The third point is that the Arbitrator erred in finding that the matter was pending on appeal when in fact after the concession by the Appellant to the point of objection there were no further grounds for the matter to remain on appeal. The fourth point is that the Arbitrator erred in finding that the disciplinary tribunal had no jurisdiction at that point to determine the matter. I find it convenient to address the last three grounds of appeal at the same time. The Respondent submission on all the grounds is that he did not attend the disciplinary hearing for the reason that the appeal on the preliminary point was still outstanding. The appeal according to the Respondent automatically stayed the rest of the proceedings. The disciplinary committee thus had no jurisdiction.

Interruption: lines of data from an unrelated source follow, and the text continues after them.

(* ===== verification/Settings.v ===== *)
(** * Configuration and certificates
    ([internal/config/config.go] and [internal/webhook/cert.go])

    How the lists and the headers given at start are read, what the controller's
    settings are refused for, and the webhook's certificate, reloaded while it
    serves. What the settings library holds of a key is [settings], and what the
    files of a certificate hold is an argument of each refresh. *)

From Stdlib Require Import Ascii.
From S2P Require Import Prelude GoLang GoStrings.
Local Open Scope Z_scope.

(** ** Settings *)
Section Settings.

(** A value the library holds: a text, as the environment gives every value, or a
    list. *)
Inductive setting := TextOf (s : string) | ListOf (l : list string).

Record settings := {
  get : string → setting;
  getString : string → string;
  getInt : string → Z;
  getBool : string → bool;
  getDuration : string → duration;
}.

Context (viper : settings).

(** [getStringSlice]: a text is split at its commas. *)
Definition getStringSlice (key : string) : list string :=
  match get viper key with
  | ListOf l => l
  | TextOf raw => List.filter (λ p, negb (String.eqb p "")) (map TrimSpace (Split "," raw))
  end.

(** One header; [None] is why none is: no [=], or an empty name. *)
Definition parseHeader (entry : string) : option (string * string) :=
  match Cut "=" entry with
  | (_, None) => None
  | (name, Some value) =>
      let name := TrimSpace name in
      if String.eqb name "" then None else Some (name, TrimSpace value)
  end.

Fixpoint parseEntries (entries : list string) (out : gmap string string) : result (gmap string string) :=
  match entries with
  | [] => Ok out
  | entry :: entries =>
      match parseHeader entry with
      | None => Err (ErrorNew ("invalid prometheus header " +:+ entry))
      | Some (name, value) => parseEntries entries (<[name := value]> out)
      end
  end.

Definition parseHeaders (entries : list string) : result (gmap string string) := parseEntries entries ∅.

Record TLSConfig := {
  CAFile : string;
  CertFile : string;
  KeyFile : string;
  ServerName : string;
  InsecureSkipVerify : bool;
}.

Record TransportConfig := {
  BearerToken : string;
  BearerTokenFile : string;
  BasicAuthUsername : string;
  BasicAuthPassword : string;
  BasicAuthPasswordFile : string;
  Headers : gmap string string;
  TLS : TLSConfig;
}.

Record PrometheusConnection := { Address : string; Transport : TransportConfig }.

Definition loadPrometheusConnection : result PrometheusConnection :=
  match parseHeaders (getStringSlice "prometheus-headers") with
  | Err e => Err (Errorf "invalid --prometheus-headers" [e])
  | Ok headers =>
      Ok {| Address := getString viper "prometheus-address";
            Transport :=
              {| BearerToken := getString viper "prometheus-bearer-token";
                 BearerTokenFile := getString viper "prometheus-bearer-token-file";
                 BasicAuthUsername := getString viper "prometheus-basic-auth-username";
                 BasicAuthPassword := getString viper "prometheus-basic-auth-password";
                 BasicAuthPasswordFile := getString viper "prometheus-basic-auth-password-file";
                 Headers := headers;
                 TLS := {| CAFile := getString viper "prometheus-tls-ca-file";
                           CertFile := getString viper "prometheus-tls-cert-file";
                           KeyFile := getString viper "prometheus-tls-key-file";
                           ServerName := getString viper "prometheus-tls-server-name";
                           InsecureSkipVerify := getBool viper "prometheus-tls-insecure-skip-verify" |} |} |}
  end.

Record ClusterScope := { cs_RecommendOnly : bool; ExcludedNamespaces : list string }.

Definition loadClusterScope : ClusterScope :=
  {| cs_RecommendOnly := getBool viper "recommend-only"; ExcludedNamespaces := getStringSlice "excluded-namespaces" |}.

Record ControllerConfig := {
  cc_ClusterScope : ClusterScope;
  cc_Prometheus : PrometheusConnection;
  MetricsBindAddress : string;
  HealthProbeBindAddress : string;
  LeaderElect : bool;
  LeaderElectionID : string;
  cc_LogLevel : string;
  ReconcileInterval : duration;
  WorkloadConcurrencyLimit : Z;
  PolicyConcurrencyLimit : Z;
  PrometheusMaxInflight : Z;
  RecycleReplacementTimeout : duration;
  RecommendationRetention : duration;
  QueryShardMaxSamples : Z;
}.

Definition LoadControllerConfig : result ControllerConfig :=
  match loadPrometheusConnection with
  | Err e => Err e
  | Ok prometheus =>
      if getDuration viper "reconcile-interval" <=? 0 then Err (ErrorNew "invalid --reconcile-interval")
      else if getDuration viper "recommendation-retention" <=? 0 then Err (ErrorNew "invalid --recommendation-retention")
      else
        Ok {| cc_ClusterScope := loadClusterScope; cc_Prometheus := prometheus;
              MetricsBindAddress := getString viper "metrics-bind-address";
              HealthProbeBindAddress := getString viper "health-probe-bind-address";
              LeaderElect := getBool viper "leader-elect"; LeaderElectionID := getString viper "leader-election-id";
              cc_LogLevel := getString viper "log-level"; ReconcileInterval := getDuration viper "reconcile-interval";
              WorkloadConcurrencyLimit := getInt viper "workload-concurrency-limit";
              PolicyConcurrencyLimit := getInt viper "policy-concurrency-limit";
              PrometheusMaxInflight := getInt viper "prometheus-max-inflight";
              RecycleReplacementTimeout := getDuration viper "recycle-replacement-timeout";
              RecommendationRetention := getDuration viper "recommendation-retention";
              QueryShardMaxSamples := getInt viper "query-shard-max-samples" |}
  end.

Record WebhookConfig := {
  wh_ClusterScope : ClusterScope;
  TLSCertFile : string;
  TLSKeyFile : string;
  Port : Z;
  wh_LogLevel : string;
}.

Definition LoadWebhookConfig : WebhookConfig :=
  {| wh_ClusterScope := loadClusterScope; TLSCertFile := getString viper "webhook.tls-cert-file";
     TLSKeyFile := getString viper "webhook.tls-key-file"; Port := getInt viper "webhook.port";
     wh_LogLevel := getString viper "webhook.log-level" |}.

Record DashboardConfig := {
  dc_ClusterScope : ClusterScope;
  dc_Prometheus : PrometheusConnection;
  BindAddress : string;
  dc_LogLevel : string;
  CORSAllowedOrigins : list string;
}.

Definition LoadDashboardConfig : result DashboardConfig :=
  match loadPrometheusConnection with
  | Err e => Err e
  | Ok prometheus =>
      Ok {| dc_ClusterScope := loadClusterScope; dc_Prometheus := prometheus;
            BindAddress := getString viper "dashboard.bind-address"; dc_LogLevel := getString viper "dashboard.log-level";
            CORSAllowedOrigins := getStringSlice "dashboard.cors-allowed-origins" |}
  end.

(** *** What is loaded *)

(** The header an entry gives, the last of a name. *)
Lemma parseEntries_spec entries out headers :
  parseEntries entries out = Ok headers →
  (∀ e, e ∈ entries → is_Some (parseHeader e)) ∧
  ∀ name, headers !! name =
    match last (List.filter (λ p, String.eqb p.1 name) (omap parseHeader entries)) with
    | Some p => Some p.2
    | None => out !! name
    end.
Proof.
  revert out. induction entries as [|e entries IH]; intros out; cbn [parseEntries].
  { intros [= <-]. split; [by intros ? ?%elem_of_nil|done]. }
  destruct (parseHeader e) as [[n v]|] eqn:E; [|done]. intros [H1 H2]%IH. split.
  - intros e' [->|He']%elem_of_cons; [by rewrite E|by apply H1].
  - intros name. rewrite H2.
    assert (Ho : omap parseHeader (e :: entries) = (n, v) :: omap parseHeader entries) by (cbn; by rewrite E).
    rewrite Ho. cbn [List.filter fst]. destruct (String.eqb_spec n name) as [->|Hn].
    + rewrite last_cons. destruct (last _) as [p|]; [done|]. by rewrite lookup_insert_eq.
    + destruct (last _) as [p|]; [done|]. by rewrite lookup_insert_ne.
Qed.

(** Every component is started with every header it was given, or not at all:
    each entry names a header, and the value of a name is all of its last
    entry after the first [=]; and the controller only with a positive interval
    and a positive retention. *)
Theorem config_complete cfg :
  LoadControllerConfig = Ok cfg →
  0 < ReconcileInterval cfg ∧ 0 < RecommendationRetention cfg ∧
  let entries := getStringSlice "prometheus-headers" in
  let headers := Headers (Transport (cc_Prometheus cfg)) in
  (∀ e, e ∈ entries → ∃ before after, e = before +:+ "=" +:+ after ∧ whole "=" before ∧
     TrimSpace before ≠ "" ∧ is_Some (headers !! TrimSpace before)) ∧
  (∀ name v, headers !! name = Some v ↔
     ∃ p, last (List.filter (λ p, String.eqb p.1 name) (omap parseHeader entries)) = Some p ∧ v = p.2).
Proof.
  unfold LoadControllerConfig, loadPrometheusConnection. intros H.
  destruct (parseHeaders _) as [headers|e] eqn:Eh; [|done].
  destruct (Z.leb_spec (getDuration viper "reconcile-interval") 0); [done|].
  destruct (Z.leb_spec (getDuration viper "recommendation-retention") 0); [done|]. injection H as <-. cbn.
  split; [done|]. split; [done|]. apply parseEntries_spec in Eh as [Hall Hlook].
  split.
  - intros e He. destruct (Hall e He) as [[n v] Hp]. unfold parseHeader in Hp.
    pose proof (Cut_before "=" e) as Hw. destruct (Cut "=" e) as [before [after|]] eqn:Ec; [|done].
    destruct (String.eqb_spec (TrimSpace before) ""); [done|]. injection Hp as Hn Hv.
    exists before, after. split_and!; [by apply Cut_join|done|done|]. rewrite Hlook.
    destruct (last _) as [p|] eqn:El; [by eexists|]. exfalso. apply last_None in El.
    assert (Hin : (n, v) ∈ List.filter (λ p, String.eqb p.1 (TrimSpace before))
      (omap parseHeader (getStringSlice "prometheus-headers"))).
    { apply elem_of_List_filter. split; [cbn; rewrite <-Hn; apply String.eqb_refl|].
      apply list_elem_of_omap. exists e. split; [done|]. unfold parseHeader. rewrite Ec.
      destruct (String.eqb_spec (TrimSpace before) ""); [done|]. by rewrite Hn, Hv. }
    rewrite El in Hin. by apply elem_of_nil in Hin.
  - intros name v. rewrite Hlook, lookup_empty. destruct (last _) as [p|]; [|by split; [|intros (? & ? & _)]].
    split; [intros [= <-]; by eexists|]. by intros (p' & [= <-] & ->).
Qed.
End Settings.

(** ** Certificates *)
Section Certificates.
Context {Pair : Type}.

(** What the files hold when they are read: when the certificate ends, or why it
    cannot be read, and the pair they make. *)
Record certFiles := { notAfter : result time; keyPair : result Pair }.

Record CertExpiry := {
  keyFile : bool;
  expires : time;
  gauge : option time;
  cert : option Pair;
}.

(** [NewCertExpiry], its gauge not yet set. *)
Definition NewCertExpiry (withKey : bool) : CertExpiry :=
  {| keyFile := withKey; expires := time_zero; gauge := None; cert := None |}.

Definition Refresh (c : CertExpiry) (files : certFiles) : CertExpiry * option error :=
  match notAfter files with
  | Err e => (c, Some e)
  | Ok exp =>
      let observed cert := {| keyFile := keyFile c; expires := exp; gauge := Some exp; cert := cert |} in
      if keyFile c then
        match keyPair files with
        | Err e => (c, Some e)
        | Ok kp => (observed (Some kp), None)
        end
      else (observed (cert c), None)
  end.

Definition GetCertificate (c : CertExpiry) : result Pair :=
  match cert c with
  | Some kp => Ok kp
  | None => Err (ErrorNew "webhook TLS certificate not yet loaded")
  end.

(** [Run]: a refresh at each tick, whatever the last one answered. *)
Definition Run (c : CertExpiry) (ticks : list certFiles) : CertExpiry := foldl (λ c f, fst (Refresh c f)) c ticks.

Lemma Refresh_key c f : keyFile (fst (Refresh c f)) = keyFile c.
Proof. unfold Refresh. destruct (notAfter f); [|done]. destruct (keyFile c) eqn:E; [|done]. destruct (keyPair f); [done|by cbn]. Qed.

Definition readable (f : certFiles) : Prop := ∃ exp kp, notAfter f = Ok exp ∧ keyPair f = Ok kp.

(** Every handshake is served the last pair that could be read, whatever failed
    since, and the expiry reported is that pair's; before one is read, no
    handshake is. *)
Theorem certificate_last_good ticks :
  let c := Run (NewCertExpiry true) ticks in
  (∀ before f after exp kp, ticks = before ++ f :: after → notAfter f = Ok exp → keyPair f = Ok kp →
     (∀ f', f' ∈ after → ¬ readable f') →
     GetCertificate c = Ok kp ∧ expires c = exp ∧ gauge c = Some exp) ∧
  ((∀ f, f ∈ ticks → ¬ readable f) → ∃ e, GetCertificate c = Err e).
Proof.
  assert (Hkey : ∀ ticks c, keyFile (Run c ticks) = keyFile c).
  { induction ticks0 as [|f fs IH]; intros c; [done|]. cbn. rewrite IH. apply Refresh_key. }
  assert (Hskip : ∀ fs c, keyFile c = true → (∀ f', f' ∈ fs → ¬ readable f') → Run c fs = c).
  { induction fs as [|f fs IH]; intros c Hk Hfs; [done|]. cbn [Run foldl]. fold (Run (fst (Refresh c f)) fs).
    assert (Hr : fst (Refresh c f) = c).
    { unfold Refresh. destruct (notAfter f) as [exp|] eqn:En; [|done]. rewrite Hk.
      destruct (keyPair f) as [kp|] eqn:Ep; [|done]. exfalso. apply (Hfs f); [by left|]. by exists exp, kp. }
    rewrite Hr. apply IH; [done|]. intros f' Hf'. apply Hfs. by right. }
  intros c. split.
  - intros before f after exp kp -> Hn Hp Hafter. unfold c, Run. rewrite foldl_app. cbn [foldl].
    fold (Run (NewCertExpiry true) before). set (c0 := Run (NewCertExpiry true) before).
    assert (Hk : keyFile c0 = true) by (unfold c0; by rewrite Hkey).
    assert (Hr : fst (Refresh c0 f) = {| keyFile := true; expires := exp; gauge := Some exp; cert := Some kp |})
      by (unfold Refresh; by rewrite Hn, Hk, Hp).
    rewrite Hr. fold (Run {| keyFile := true; expires := exp; gauge := Some exp; cert := Some kp |} after).
    rewrite Hskip by done. done.
  - intros Hnone. unfold c. rewrite Hskip by done. by eexists.
Qed.
End Certificates.

(** ** At a concrete input *)

Definition sample_settings : settings :=
  {| get key := if String.eqb key "prometheus-headers" then TextOf "X-Scope-OrgID = a=b, X-Team=c" else ListOf [];
     getString _ := ""; getInt _ := 5; getBool _ := false; getDuration _ := minute |}.

Example sample_entries : getStringSlice sample_settings "prometheus-headers" = ["X-Scope-OrgID = a=b"; "X-Team=c"].
Proof. by_running. Qed.

Lemma config_complete_witness :
  match LoadControllerConfig sample_settings with
  | Ok cfg => 0 < ReconcileInterval cfg ∧ Headers (Transport (cc_Prometheus cfg)) !! "X-Scope-OrgID" = Some "a=b"
  | Err _ => False
  end.
Proof.
  destruct (LoadControllerConfig sample_settings) as [cfg|] eqn:E; [|done].
  destruct (config_complete sample_settings cfg E) as (H & _ & _ & Hl). split; [done|]. apply Hl.
  exists ("X-Scope-OrgID", "a=b"). split; [by_running|done].
Defined.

The Arbitrator in his award found that it was improper for the Respondent to proceed with the hearing whilst the matter was still on appeal on the preliminary objection. It was his further view that the disciplinary committee as at that stage lacked jurisdiction to deliberate much less to render the dismissal verdict. The Appellant having conceded to the Respondent preliminary objection the parties should have recorded an agreement and formally withdrawn the matter from the Appeals Officer. It was on this basis the Arbitrator concluded that the decision to dismiss responded was a nullity.

I am persuaded by the Appellant submissions. The record clearly shows that the Respondent who was legally represented at all times was advised of the Appellant’s decision to proceed with disciplinary hearing on the basis of Appellant’s concession to the Respondent’s preliminary of to objection. The Respondent was formally advised of the scheduled hearing before the disciplinary committee. The Respondent however communicated his wish not to attend the hearing. The Respondent by referring the matter on appeal was seeking in relief an order that the Appellant legal practitioners be disallowed from representing Appellant in the disciplinary proceedings. Clearly once the reason for objection had been removed by the concession there was no reason for the Respondent to persist with appeal. Against that background the Respondent had clearly chosen to waive his rights to be heard in the disciplinary hearing.He took a calculated risk that the hearing would proceed in his absence and it did. The disciplinary hearing proceeded and considered the evidence in his absence. He cannot cry foul at this late stage. See Forestry Commission vs Moyo 1997 (1)ZLR 254 (5) Dombodzvuku vs CMED SC 14/11.

The court does not agree with the Arbitrator’s findings that the Appellant having conceded to the Respondent’s objection the parties should have recorded an agreement and formally withdrawn the matter from the Appeals Officer. Once the Appellant formally communicated its concession to the Respondent it meant the Disciplinary Authority could proceed with the matter. Whilst in practical terms it would have been more appropriate to record that concession and have the matter formally withdrawn the point is really a technical one which did not in any way alter the position that the objection having been conceded to fell away. The Disciplinary Committee clearly had jurisdiction to proceed with the matter. If however the Respondent had concerns of potential bias on the part of Disciplinary Committee having previously determined the preliminary objection against him the Respondent would have objected to the composition of the Disciplinary Committee at the hearing. The Respondent however opted not to attend the proceedings.

This issue disposes of the matter. There is no need for the court to proceed into merits of the matter.

It is accordingly ordered as follows

The appeal succeeds.

The arbitral award handed down on the 6th of October, 2012 be and is hereby set aside

The Respondent shall remain dismissed from employment.